TASK DESCRIPTION
All that should be output is the block of lines below from the line with "Definition lower_ascii (c" to the line with "rewrite (Z.abs_eq a)", both included, exactly as written.

┌─ DATASET

(** X7.  Every record of a result passed the two filters of [visit]: the
    module path of a function or class record has the library name as a
    plain string prefix, and its name is in the allow-list when there
    is one. *)
Theorem result_records_pass_filters (lib_name : string)
    (include_only : option (list string)) (st st' : state)
    (library : string) (fs : list FunctionRecord) (cs : list ClassRecord)
    (Hresult :
       analyze_library import_module walk_packages lib_name include_only st
       = (Ret (LibraryResult library fs cs), st')) :
  Forall (function_record_passes lib_name (allow_of include_only)) fs
  /\ Forall (class_record_passes lib_name (allow_of include_only)) cs.
Proof.
  set (allow := allow_of include_only).
  rewrite analyze_library_unfold in Hresult.
  destruct (fst (safe_import import_module lib_name st)) as [[root|]|e];
    try discriminate.
  fold allow in Hresult.
  set (I := fun s : state =>
         Forall (fun kv => function_record_passes lib_name allow (snd kv))
           (st_functions s)
         /\ Forall (fun kv => class_record_passes lib_name allow (snd kv))
              (st_classes s)).
  assert (HI : I (snd (analyze_loaded import_module walk_packages lib_name
                         allow root (traversal_start lib_name st)))).
  { apply analyze_loaded_preserves
      with (P := fun _ : obj => True) (E := fun _ : event => True);
      trivial.
    - intros o s k r _ [F C] [f [_ [Hm [Hw [_ [_ Hr]]]]]].
      apply get_function_metadata_name in Hr. destruct Hr as [Hn Hmod].
      split; [|exact C]. cbn. apply Forall_app. split; [exact F|].
      constructor; [|constructor]. cbn. split.
      + rewrite Hmod. now apply startswith_prefix.
      + now rewrite Hn.
    - intros o s k r _ [F C] [c [_ [Hm [Hw [_ [_ Hr]]]]]].
      apply get_class_metadata_name in Hr. destruct Hr as [Hn Hmod].
      split; [exact F|]. cbn. apply Forall_app. split; [exact C|].
      constructor; [|constructor]. cbn. split.
      + rewrite Hmod. now apply startswith_prefix.
      + now rewrite Hn.
    - now split. }
  rewrite Hresult in HI. cbn [snd] in HI. destruct HI as [F C].
  apply analyze_loaded_result in Hresult. injection Hresult as _ -> ->.
  unfold dict_values. rewrite !Forall_map. now split.
Qed.
(** What [getStats] returns, when it returns. *)
Lemma getStats_returns A now db st :
  getStats A now db = Some st ->
  totalPosts st = Z.of_nat (length (posts db)) /\
  postsLast24h st = count_since (now - 86400000) (posts db) /\
  postsLastWeek st = count_since (now - 7 * 86400000) (posts db) /\
  subredditCounts st = foldl bump ∅ (Row.subreddit <$> posts db) /\
  lastUpdated st =
    if bool_decide (posts db = []) then None
    else Some (foldl max_step MinusInfinity (Row.fetched_at <$> posts db)).
Proof.
  unfold getStats, Math_max. rewrite stats_loop.
  change (24 * 60 * 60 * 1000) with 86400000. rewrite !Z.add_0_l.
  intros H. destruct (posts db) as [|r rows] eqn:E.
  - cbn in H. injection H as <-. done.
  - rewrite bool_decide_eq_true_2 in H by (cbn [length]; lia).
    case_bool_decide; [|done]. cbn [mbind option_bind] in H.
    injection H as <-. done.
Qed.

Lemma getStats_is_Some A now db :
  is_Some (getStats A now db) <->
  posts db = [] \/ Z.of_nat (length (posts db)) <= A.
Proof.
  unfold getStats, Math_max. rewrite stats_loop.
  destruct (posts db) as [|r rows] eqn:E.
  - cbn. split; [by left|by eexists].
  - rewrite bool_decide_eq_true_2 by (cbn [length]; lia).
    rewrite length_fmap. case_bool_decide as Hl; cbn [mbind option_bind].
    + split; [by right|by eexists].
    + split; [by intros [? ?]|]. intros [?|?]; [done|lia].
Qed.
(** * PhoneFlip client: listing query, pagination, suggestions and session logic

    A shallow embedding of the state handling of the [App] component
    (frontend/src/App.js and its variant with the search-suggestion engine):
    [loadListings], [loadMoreListings], [loadCurrentUser], [handleLogin],
    [handleSearch], [handleSearchInput], [toggleFavorite], [sendMessage],
    [submitReview] and the two [useEffect] hooks on [token] and on the filter
    fields.  Line numbers are those of frontend/src/App.js unless said
    otherwise.

    Modelling conventions.
    - JavaScript strings are [string] (sequences of 8-bit characters);
      [toLowerCase] lowers the letters A-Z only.
    - A JavaScript object used as a key/value bag is the list of its entries
      in insertion order ([Js.obj]), because [Object.entries] and
      [URLSearchParams] are order sensitive; [Js.wf] says when the list
      stands for an object.
    - An [async] handler is a program of the free monad [Prog]: state
      updates, awaited HTTP calls answered by a [Server], and exceptions with
      [try]/[catch]/[finally].  A handler reads the React state through the
      snapshot captured by its closure and writes through the setters. *)

From Stdlib Require Import String Ascii List Bool Arith PeanoNat NArith Lia.
From Stdlib Require Import DecimalString.
From Stdlib Require Import ZArith Permutation Sorted.
Import ListNotations.
Local Open Scope string_scope.
Local Open Scope list_scope.

(* ===================================================================== *)
(** ** JavaScript values used by the component *)
(* ===================================================================== *)

Module Js.

(** Truthiness of a string: only the empty string is falsy. *)
Definition truthy (s : string) : bool :=
  match s with
  | EmptyString => false
  | String _ _ => true
  end.

(** [a || b] on strings. *)
Definition or (a b : string) : string := if truthy a then a else b.

(** [a || b] where [a] may be [undefined]. *)
Definition or_undef (a : option string) (b : string) : string :=
  match a with
  | Some s => or s b
  | None => b
  end.

(** [String(n)] for a non-negative integer. *)
Definition of_nat (n : nat) : string := NilZero.string_of_uint (Nat.to_uint n).

(** [c.toLowerCase()] on one character. *)
Definition lower_ascii (c : ascii) : ascii :=
  let n := nat_of_ascii c in
  if Nat.leb 65 n && Nat.leb n 90 then ascii_of_nat (n + 32) else c.

(** [s.toLowerCase()] *)
Fixpoint toLowerCase (s : string) : string :=
  match s with
  | EmptyString => EmptyString
  | String c s' => String (lower_ascii c) (toLowerCase s')
  end.

(** [s.startsWith(p)] *)
Fixpoint startsWith (s p : string) {struct p} : bool :=
  match p, s with
  | EmptyString, _ => true
  | String _ _, EmptyString => false
  | String a p', String b s' => Ascii.eqb a b && startsWith s' p'
  end.
(** Up to 365 * 2^45 the float quotient is close enough to the exact one
    for [math.ceil] to return the exact ceiling. *)
Lemma truediv_365_ceil (a : Z) :
  0 < a <= 365 * 2 ^ 45 ->
  exists x, truediv a 365 = Ok x /\ ceil x = - ((- a) / 365).
Proof.
  intros [Ha Hb].
  destruct (Z.eq_dec a (365 * 2 ^ 45)) as [->|Hne].
  { eexists; split; vm_compute; reflexivity. }
  assert (He := quotient_exponent_365 a ltac:(lia)).
  unfold truediv.
  change (365 =? 0) with false. cbv iota.
  destruct (a =? 0) eqn:E0; [apply Z.eqb_eq in E0; lia|].
  rewrite (Z.abs_eq a) by lia. change (Z.abs 365) with 365.
  set (e := quotient_exponent a 365) in *.
  assert (Hov : (971 <? e)
                || ((e =? 971)
                    && (round_half_even (scaled_num a e) (scaled_den 365 e) =? 2 ^ 53))
                = false).
  { destruct (971 <? e) eqn:E1; [apply Z.ltb_lt in E1; lia|].
    destruct (e =? 971) eqn:E2; [apply Z.eqb_eq in E2; lia|]. reflexivity. }
  rewrite Hov. eexists; split; [reflexivity|].
  unfold ceil; cbn [mant expo].
  destruct (0 <=? e) eqn:E3; [apply Z.leb_le in E3; lia|].
  rewrite (Z.sgn_pos a) by lia. change (Z.sgn 365) with 1. rewrite !Z.mul_1_l.
  unfold scaled_num, scaled_den.
  rewrite (Z.max_r 0 (- e)) by lia. rewrite (Z.max_l 0 e) by lia.
  change (2 ^ 0) with 1. rewrite Z.mul_1_r.
  set (P := 2 ^ (- e)).
  assert (HP : 256 <= P).
  { unfold P. change 256 with (2 ^ 8). apply Z.pow_le_mono_r; lia. }
  set (m := round_half_even (a * P) 365).
  pose proof (round_half_even_bounds (a * P) 365) as Hm. fold m in Hm.
  pose proof (Z.div_mod (a * P) 365 ltac:(lia)) as Hdm.
  pose proof (Z.mod_pos_bound (a * P) 365 ltac:(lia)) as Hr.
  pose proof (Z.div_mod a 365 ltac:(lia)) as Hda.
  pose proof (Z.mod_pos_bound a 365 ltac:(lia)) as Hra.
  f_equal.
  destruct (Z.eq_dec (a mod 365) 0) as [R0|RN].
  - (* the quotient is an integer *)
    assert (Hmod : (a * P) mod 365 = 0).
    { rewrite <- Z.mul_mod_idemp_l by lia. rewrite R0. reflexivity. }
    assert (Em : m = a * P / 365) by (apply round_half_even_exact; [lia|exact Hmod]).
    rewrite Hmod in Hdm.
    assert (Em2 : m = (a / 365) * P) by nia.
    rewrite Em2.
    assert (Ea : - a = (- (a / 365)) * 365) by lia.
    rewrite Ea, Z.div_mul by lia.
    replace (- (a / 365 * P)) with ((- (a / 365)) * P) by lia.
    rewrite Z.div_mul by lia. reflexivity.
  - (* it is not: the rounded mantissa stays strictly above the floor *)
    assert (Hlow : a / 365 * P < m).
    { destruct (Z_lt_le_dec (a / 365 * P) (a * P / 365)) as [L|G]; [lia|].
      assert (a * P / 365 = a / 365 * P) by nia.
      assert ((a * P) mod 365 = (a mod 365) * P) by nia.
      assert (Eu : m = a * P / 365 + 1) by (apply round_half_even_up; nia).
      lia. }
    assert (Hup : m <= (a / 365 + 1) * P) by nia.
    transitivity (- (a / 365 + 1)).
    + symmetry. apply Z.div_unique with (r := (a / 365 + 1) * P - m); [left; lia | lia].
    + apply Z.div_unique with (r := 365 - a mod 365); [left; lia | lia].
Qed.
(** * Quant monitor dashboard: the browser client (app.js, app_fixed.js)

    The two scripts under static/js are modelled as state-passing functions
    over the fields of [QuantMonitorApp].  Values that arrive over the
    socket or from [fetch] are JSON values; an event handler returns the new
    instance state together with an outcome that says whether the handler
    ran to its end or stopped on a [TypeError].

    Conventions of the model:
    - a JavaScript number is an IEEE binary64 [float];
    - a string is a [string]; the model agrees with the scripts on ASCII
      text (a [string] counts bytes where JavaScript counts UTF-16 units);
    - objects used as dictionaries ([this.stocks], [this.chartData], the
      name table of the cards) are finite maps over their own properties; a
      lookup that finds no own property finds the members inherited from
      [Object.prototype], which the page is taken not to have extended, and
      an assignment to [__proto__] replaces the prototype of [this.stocks];
    - the conversions that depend on the browser (locale time formatting,
      string to number, [trim], [toUpperCase], the source text of a
      built-in function) are operations of a [Host];
    - markup written to [innerHTML] is kept as the tree of tags that the
      template literal spells out, each interpolated value being a [Raw]
      leaf that holds its string conversion. *)

From Stdlib Require Import ZArith Ascii Floats DecimalString.
From stdpp Require Import base option list gmap strings.

Set Warnings "-register-all".
Local Open Scope Z_scope.

(** ** JavaScript values and conversions *)

Module JS.

Inductive jsval : Type :=
  | JUndefined
  | JNull
  | JBool (b : bool)
  | JNum (x : float)
  | JStr (s : string)
  | JArr (items : list jsval)
  | JObj (fields : gmap string jsval).

(** Outcome of running a handler: [Threw] is an uncaught [TypeError]. *)
Inductive outcome : Type := Done | Threw.

(** ToBoolean. *)
Definition truthy (v : jsval) : bool :=
  match v with
  | JUndefined | JNull => false
  | JBool b => b
  | JNum x => negb (PrimFloat.is_zero x || PrimFloat.is_nan x)
  | JStr s => negb (String.eqb s "")
  | JArr _ | JObj _ => true
  end.

(** [a || b] *)
Definition or_else (a b : jsval) : jsval := if truthy a then a else b.

Definition nullish (v : jsval) : bool :=
  match v with JUndefined | JNull => true | _ => false end.

(** *** Decimal digits *)

Definition digits (n : Z) : string := NilZero.string_of_uint (N.to_uint (Z.to_N n)).

Fixpoint zeros (n : nat) : string :=
  match n with O => "" | S n' => String "0"%char (zeros n') end.

Definition str_take (n : nat) (s : string) : string := String.substring 0 n s.
Definition str_drop (n : nat) (s : string) : string :=
  String.substring n (String.length s - n)%nat s.

(** *** Number::toString (radix 10)

    A finite non-zero double [m * 2^e] is printed with the fewest
    significant digits [s] that still read back as the same double; the
    reals that round to it lie between the midpoints to its two
    neighbours, both taken in units of [2^(e-2)]. *)

Definition binade_start (m e : Z) : bool := (m =? 2 ^ 52) && (-1074 <? e).

(** Scaling [num / den] of one unit [2^(e-2)] expressed in units of [10^p]. *)
Definition unit_scale (e p : Z) : Z * Z :=
  (2 ^ Z.max (e - 2) 0 * 10 ^ Z.max (- p) 0,
   2 ^ Z.max (2 - e) 0 * 10 ^ Z.max p 0).

(** The integers [s] such that [s * 10^p] rounds to [m * 2^e]. *)
Definition candidates (m e p : Z) : Z * Z :=
  let '(num, den) := unit_scale e p in
  let lo := (4 * m - (if binade_start m e then 1 else 2)) * num in
  let hi := (4 * m + 2) * num in
  let closed := Z.even m in
  let smin := if closed then (lo + den - 1) / den else lo / den + 1 in
  let smax := if closed then hi / den else (hi + den - 1) / den - 1 in
  (smin, smax).

(** The candidate nearest to the double, the even one on a tie. *)
Definition nearest (m e p smin smax : Z) : Z :=
  let '(num, den) := unit_scale e p in
  let x2 := 2 * (4 * m * num) in
  let f := x2 / (2 * den) in
  let r := x2 - f * (2 * den) in
  let s := if r <? den then f
           else if den <? r then f + 1
           else if Z.even f then f else f + 1 in
  Z.max smin (Z.min smax s).

Fixpoint shortest (fuel : nat) (m e p : Z) : Z * Z :=
  match fuel with
  | O => (m, e)
  | S fuel' =>
      let '(smin, smax) := candidates m e p in
      if (smin <=? smax) && (1 <=? smax)
      then (nearest m e p (Z.max 1 smin) smax, p)
      else shortest fuel' m e (p - 1)
  end.
(** qspi_probe on the mapped register block [regs]: the zeroed instance is
    probed, then io_buf is allocated with the discovered FIFO depth. *)
Definition qspi_probe (fuel : nat) (regs : dev) : option (Z * xrt_qspi) :=
  let flash :=
    {| flash_size := 0; io_buf := []; qspi_regs := regs;
       qspi_fifo_depth := 0; qspi_curr_sector := 0; vendor := no_vendor;
       qspi_curr_slave := 0 |} in
  match qspi_controller_probe fuel flash with
  | None => None
  | Some (ret, flash) =>
      if negb (ret =? 0) then Some (ret, flash)
      else if negb (vmalloc_ok (qspi_fifo_depth flash))
      then Some (- ENOMEM, flash)
      else Some (0, set_io_buf (vmalloc (qspi_fifo_depth flash)) flash)
  end.

End Driver.

(** * A mock controller with a flash backing store

    The device side of the registers: an 8-bit TX and RX FIFO of a fixed
    depth, a slave-select register (active low, one bit per chip), and two
    NOR flash chips behind it.  Clearing the transfer-inhibit bit clocks the
    TX FIFO out to the selected chip as one command frame and fills the RX
    FIFO with one response byte per byte sent.  A chip keeps its memory, its
    extended address register and its write-enable latch; programming can
    only clear bits, erasing sets a whole page to 0xFF.  Faults can be
    injected to drive the error paths of the driver. *)

Module Mock.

└─

ANSWER TO THIS EXERCISE
Definition lower_ascii (c : ascii) : ascii :=
  let n := nat_of_ascii c in
  if Nat.leb 65 n && Nat.leb n 90 then ascii_of_nat (n + 32) else c.

(** [s.toLowerCase()] *)
Fixpoint toLowerCase (s : string) : string :=
  match s with
  | EmptyString => EmptyString
  | String c s' => String (lower_ascii c) (toLowerCase s')
  end.

(** [s.startsWith(p)] *)
Fixpoint startsWith (s p : string) {struct p} : bool :=
  match p, s with
  | EmptyString, _ => true
  | String _ _, EmptyString => false
  | String a p', String b s' => Ascii.eqb a b && startsWith s' p'
  end.
(** Up to 365 * 2^45 the float quotient is close enough to the exact one
    for [math.ceil] to return the exact ceiling. *)
Lemma truediv_365_ceil (a : Z) :
  0 < a <= 365 * 2 ^ 45 ->
  exists x, truediv a 365 = Ok x /\ ceil x = - ((- a) / 365).
Proof.
  intros [Ha Hb].
  destruct (Z.eq_dec a (365 * 2 ^ 45)) as [->|Hne].
  { eexists; split; vm_compute; reflexivity. }
  assert (He := quotient_exponent_365 a ltac:(lia)).
  unfold truediv.
  change (365 =? 0) with false. cbv iota.
  destruct (a =? 0) eqn:E0; [apply Z.eqb_eq in E0; lia|].
  rewrite (Z.abs_eq a) by lia. change (Z.abs 365) with 365.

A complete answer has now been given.